17 Dass die Antragstellerin diesen vorrangig bestehenden Anspruch auf Entlassung aus dem Mietverhältnis geltend gemacht hätte, hat sie jedoch nicht vorgetragen. Vielmehr begehrt sie nach wie vor die Zustimmung des Antragsgegners zur Kündigung des Mietverhältnisses in Gänze, obwohl dessen Zustimmung zu ihrer Entlassung aus dem Mietverhältnis genügen würde, um ihren Interessen hinreichend Rechnung zu tragen.
18 Dass der Vermieter B. im vorliegenden Fall nicht bereit wäre, der Entlassung der Antragstellerin aus dem Mietverhältnis zuzustimmen, hat diese nicht vorgetragen, vielmehr diesbezüglich mit ihm bislang nicht einmal Rücksprache gehalten. Dessen Weigerung, mit dem Antragsgegner ein neues Mietverhältnis abzuschließen, kann ohne weitere Anhaltspunkte nicht dahingehend interpretiert werden, dass dieser auch nicht bereit wäre, die Antragstellerin aus dem Mietverhältnis zu entlassen.
19 Auch im Übrigen sind keine Gründe ersichtlich, die das Verlangen der Antragstellerin, die Ehewohnung zu kündigen, rechtfertigen könnten.
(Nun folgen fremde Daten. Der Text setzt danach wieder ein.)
(** An accepted number in one of the fields h, s, v. *)
Lemma numeric_hsv_run st param inputVal hsv :
  isNullOrWhiteSpace inputVal = false ->
  includes ["r"; "g"; "b"; "a"] param = false ->
  acceptsValue param (JS.parseInt inputVal) = true ->
  currentHSVColor st = Some hsv ->
  let n := JS.parseInt inputVal in
  handleTextValueInput param inputVal st
  = updateHSV
      (if String.eqb param "h" then n else ColorHSV.h hsv)
      (if String.eqb param "s" then n / 100 else ColorHSV.s hsv)
      (if String.eqb param "v" then n / 100 else ColorHSV.v hsv) st.
Proof.
  unfold handleTextValueInput, acceptsValue, JS.Number_isNaN_string.
  intros -> -> Haccepted Hhsv. cbn [orb]. cbv zeta.
  destruct (includes ["h"; "s"; "v"] param); [| discriminate].
  rewrite Haccepted. unfold bind at 1 2, gets at 1, deref.
  rewrite Hhsv. reflexivity.
Qed.

(** An accepted number whose field finds its colour missing. *)
Lemma numeric_accepted_throws st param inputVal :
  isNullOrWhiteSpace inputVal = false ->
  acceptsValue param (JS.parseInt inputVal) = true ->
  (includes ["r"; "g"; "b"; "a"] param = true /\ currentRGBColor st = None)
  \/ (includes ["r"; "g"; "b"; "a"] param = false
      /\ currentHSVColor st = None) ->
  handleTextValueInput param inputVal st = (None, st).
Proof.
  unfold handleTextValueInput, acceptsValue, JS.Number_isNaN_string.
  intros -> Haccepted [[Hin Hnone] | [Hin Hnone]];
    rewrite Hin in *; cbn [orb]; cbv zeta.
  - rewrite Haccepted. unfold bind at 1 2, gets at 1, deref.
    rewrite Hnone. reflexivity.
  - destruct (includes ["h"; "s"; "v"] param); [| discriminate].
    rewrite Haccepted. unfold bind at 1 2, gets at 1, deref.
    rewrite Hnone. reflexivity.
Qed.

(** The constructor never stores an alpha that is not a number, so a
    channel replaced twice is replaced once. *)
Lemma withChannel_twice param n rgb :
  withChannel param n (withChannel param n rgb) = withChannel param n rgb.
Proof.
  destruct rgb as [r g b a]. unfold withChannel, ColorRGBA64.new.
  cbn [ColorRGBA64.r ColorRGBA64.g ColorRGBA64.b ColorRGBA64.a].
  destruct (String.eqb param "r"), (String.eqb param "g"),
    (String.eqb param "b"), (String.eqb param "a");
    try reflexivity;
    destruct (JS.isNaN a) eqn:Hnan; try reflexivity;
    now rewrite Hnan.
Qed.

Lemma handleTextValueInput_outcome st param inputVal :
  outcome st (handleTextValueInput param inputVal st).
Proof.
  destruct (isNullOrWhiteSpace inputVal) eqn:Hblank;
    [left; apply numeric_rejected; now left |].
  destruct (acceptsValue param (JS.parseInt inputVal)) eqn:Haccepted;
    [| left; apply numeric_rejected; now right].
  destruct (includes ["r"; "g"; "b"; "a"] param) eqn:Hin.
  - destruct (currentRGBColor st) as [rgb |] eqn:Hrgb.
    + right; left. do 2 eexists. split; [congruence |].
      exact (numeric_rgba_run st param inputVal rgb
               Hblank Hin Haccepted Hrgb).
    + right; right; left. split; [| auto].
      apply numeric_accepted_throws; auto.
  - destruct (currentHSVColor st) as [hsv |] eqn:Hhsv.
    + rewrite (numeric_hsv_run st param inputVal hsv) by assumption.
      apply updateHSV_outcome.
    + right; right; left. split; [| auto].
      apply numeric_accepted_throws; auto.
Qed.

Lemma sameButDrag_refl st : sameButDrag st st.
Proof. repeat split. Qed.

Lemma sameButDrag_trans st1 st2 st3 :
  sameButDrag st1 st2 -> sameButDrag st2 st3 -> sameButDrag st1 st3.
Proof.
  unfold sameButDrag.
  intros (? & ? & ? & ? & ? & ? & ? & ? & ? & ?)
         (? & ? & ? & ? & ? & ? & ? & ? & ? & ?).
  repeat split; congruence.
Qed.

(** Every edit is one numeric-field edit or one [updateFromMouseEvent],
    between two changes of the drag state. *)
Lemma perform_outcome e st :
  exists st0 s1,
    sameButDrag st st0
    /\ currentMouseTarget st0
       = match e with
         | MouseDown _ target _ _ => Some target
         | _ => currentMouseTarget st
         end
    /\ outcome st0 (fst (perform e st), s1)
    /\ sameButDrag s1 (snd (perform e st)).
Proof.
  destruct e as [param inputVal | param target pageX pageY
                | pageX pageY | pageX pageY]; simpl.
  - exists st, (snd (handleTextValueInput param inputVal st)).
    repeat split.
    rewrite <- surjective_pairing. apply handleTextValueInput_outcome.
  - exists (with_currentMouseParam (Some param)
              (with_currentMouseTarget (Some target) st)).
    pose proof (updateFromMouseEvent_outcome
                  (with_currentMouseParam (Some param)
                     (with_currentMouseTarget (Some target) st))
                  pageX pageY) as Hout.
    replace (handleMouseDown param target pageX pageY st)
      with (match updateFromMouseEvent pageX pageY
                    (with_currentMouseParam (Some param)
                       (with_currentMouseTarget (Some target) st)) with
            | (Some _, s1) => (Some tt, with_isMouseActive true s1)
            | (None, s1) => (None, s1)
            end) by reflexivity.
    destruct (updateFromMouseEvent pageX pageY _) as [[[] |] s1];
      exists s1; repeat split; assumption.
  - exists st, (snd (updateFromMouseEvent pageX pageY st)).
    repeat split.
    unfold handleMouseMove. rewrite <- surjective_pairing.
    apply updateFromMouseEvent_outcome.
  - exists st.
    pose proof (updateFromMouseEvent_outcome st pageX pageY) as Hout.
    replace (handleMouseUp pageX pageY st)
      with (match updateFromMouseEvent pageX pageY st with
            | (Some _, s1) =>
                (Some tt,
                 with_isMouseActive false
                   (with_currentMouseParam None
                      (with_currentMouseTarget None s1)))
            | (None, s1) => (None, s1)
            end) by reflexivity.
    destruct (updateFromMouseEvent pageX pageY st) as [[[] |] s1];
      exists s1; repeat split; assumption.
Qed.

Lemma outcome_emitted st r s1 :
  outcome st (r, s1) ->
  emitted s1 = emitted st \/ emitted s1 = (emitted st ++ ["change"])%list.
Proof.
  intros [Heq | [(rgb & hsv & _ & Heq) | [[Heq _] | [(hsv & _ & Heq)
         | (rgb & _ & _ & Heq)]]]];
    injection Heq as _ ->; simpl; auto.
Qed.

Lemma inStep_same_colours st st' :
  currentRGBColor st' = currentRGBColor st ->
  currentHSVColor st' = currentHSVColor st ->
  uiValues st' = uiValues st ->
  inStep st -> inStep st'.
Proof.
  intros Hrgb Hhsv Hui (rgb & hsv & ? & ? & ?).
  exists rgb, hsv. repeat split; congruence.
Qed.

Lemma inStep_sameButDrag st st' :
  sameButDrag st st' -> inStep st -> inStep st'.
Proof.
  intros (_ & _ & _ & Hui & Hrgb & Hhsv & _).
  now apply inStep_same_colours.
Qed.

Lemma inStep_committed rgb hsv st : inStep (committed rgb hsv st).
Proof. exists rgb, hsv. repeat split. Qed.

Lemma inStep_snapshotted rgb hsv st : inStep (snapshotted rgb hsv st).
Proof. exists rgb, hsv. repeat split. Qed.

Lemma numeric_in_step st param inputVal :
  inStep st ->
  exists st',
    handleTextValueInput param inputVal st = (Some tt, st') /\ inStep st'.
Proof.
  intros Hstep. pose proof Hstep as (rgb & hsv & Hrgb & Hhsv & _).
  destruct (isNullOrWhiteSpace inputVal) eqn:Hblank;
    [exists st; split; [apply numeric_rejected; now left | assumption] |].
  destruct (acceptsValue param (JS.parseInt inputVal)) eqn:Haccepted;
    [| exists st; split; [apply numeric_rejected; now right | assumption]].
  destruct (includes ["r"; "g"; "b"; "a"] param) eqn:Hin.
  - eexists. split; [| apply inStep_committed].
    exact (numeric_rgba_run st param inputVal rgb Hblank Hin Haccepted Hrgb).
  - rewrite (numeric_hsv_run st param inputVal hsv) by assumption.
    rewrite (updateHSV_run st rgb) by assumption.
    eexists. split; [reflexivity | apply inStep_committed].
Qed.

(** In step, an edit with a target at hand returns. *)
Lemma outcome_in_step st r s1 :
  inStep st -> currentMouseTarget st <> None -> outcome st (r, s1) ->
  r = Some tt /\ inStep s1.
Proof.
  intros Hstep Htarget
    [Heq | [(rgb & hsv & _ & Heq) | [[_ Hmissing] | [(hsv & Hnone & _)
         | (rgb & _ & Hnone & _)]]]].
  - injection Heq as -> ->. now split.
  - injection Heq as -> ->. split; [reflexivity | apply inStep_committed].
  - destruct Hstep as (rgb & hsv & Hrgb & Hhsv & _).
    destruct Hmissing as [? | [? | ?]]; congruence.
  - destruct Hstep as (rgb & hsv' & Hrgb & _). congruence.
  - destruct Hstep as (rgb' & hsv & _ & Hhsv & _). congruence.
Qed.

End Outcomes.

(** *** Invariants of the handlers *)

(** X4. Whatever the event and whether the handler returns or throws, the
    event log is only appended to, by at most one [change]. *)
Theorem at_most_one_change_per_event {lib : Collaborators} ev st :
  let st' := snd (handle ev st) in
  emitted st' = emitted st
  \/ emitted st' = (emitted st ++ ["change"])%list.
Proof.
  destruct ev as [| | | text | | e]; simpl.
  - left. destruct (isNullOrWhiteSpace (value st)) eqn:Hblank.
    + rewrite (connectedCallback_blank st Hblank). unfold attachedTo. simpl.
      now destruct (autofocus st).
    + destruct (parseColor (value st)) as [c |] eqn:Hparsed.
      * rewrite (connectedCallback_parsed st c Hblank Hparsed).
        unfold attachedTo. simpl. now destruct (autofocus st).
      * now rewrite (connectedCallback_unparsed st Hblank Hparsed).
  - now left.
  - now left.
  - destruct (String.eqb_spec (styleReadBack text) "")
      as [Hrefused | Haccepted].
    + rewrite (handleTextInput_refused st text Hrefused). now left.
    + destruct (parseColor text) as [c |] eqn:Hparsed.
      * rewrite (handleTextInput_parsed st text c Haccepted Hparsed).
        now right.
      * rewrite (handleTextInput_unparsed st text Haccepted Hparsed).
        now left.
  - now right.
  - destruct (perform_outcome e st)
      as (st0 & s1 & Hbefore & _ & Hout & Hafter).
    apply outcome_emitted in Hout.
    destruct Hbefore as (_ & _ & _ & _ & _ & _ & _ & _ & _ & Hbefore).
    destruct Hafter as (_ & _ & _ & _ & _ & _ & _ & _ & _ & Hafter).
    rewrite Hafter, <- Hbefore. exact Hout.
Qed.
20 Denn der Antragsgegner begleicht seit dem Auszug der Antragsgegnerin unstreitig die bestehenden Mietverbindlichkeiten alleine. Selbst wenn man daher davon ausginge, dass der Vermieter zur Entlassung der Antragstellerin aus dem Mietverhältnis nicht bereit wäre, so ist es ihr doch unter Berücksichtigung der Tatsache, dass ihr derzeit ersichtlich keine finanziellen Belastungen entstehen, zuzumuten, mit ihrer Entlassung aus dem Mietverhältnis bis zur Rechtskraft der Scheidung zu warten, da in diesem Fall die Zustimmung des Vermieters nicht erforderlich ist.
III.21 Die Kostenentscheidung beruht auf § 84 FamFG.
22 Die Voraussetzungen für die Zulassung der Rechtsbeschwerde gemäß § 70 Abs. 2 FamFG liegen nicht vor.
23 Die Festsetzung des Werts des Beschwerdeverfahrens folgt aus den §§ 40 Abs. 1 S. 1, 48 Abs. 1 1. Alt. FamGKG.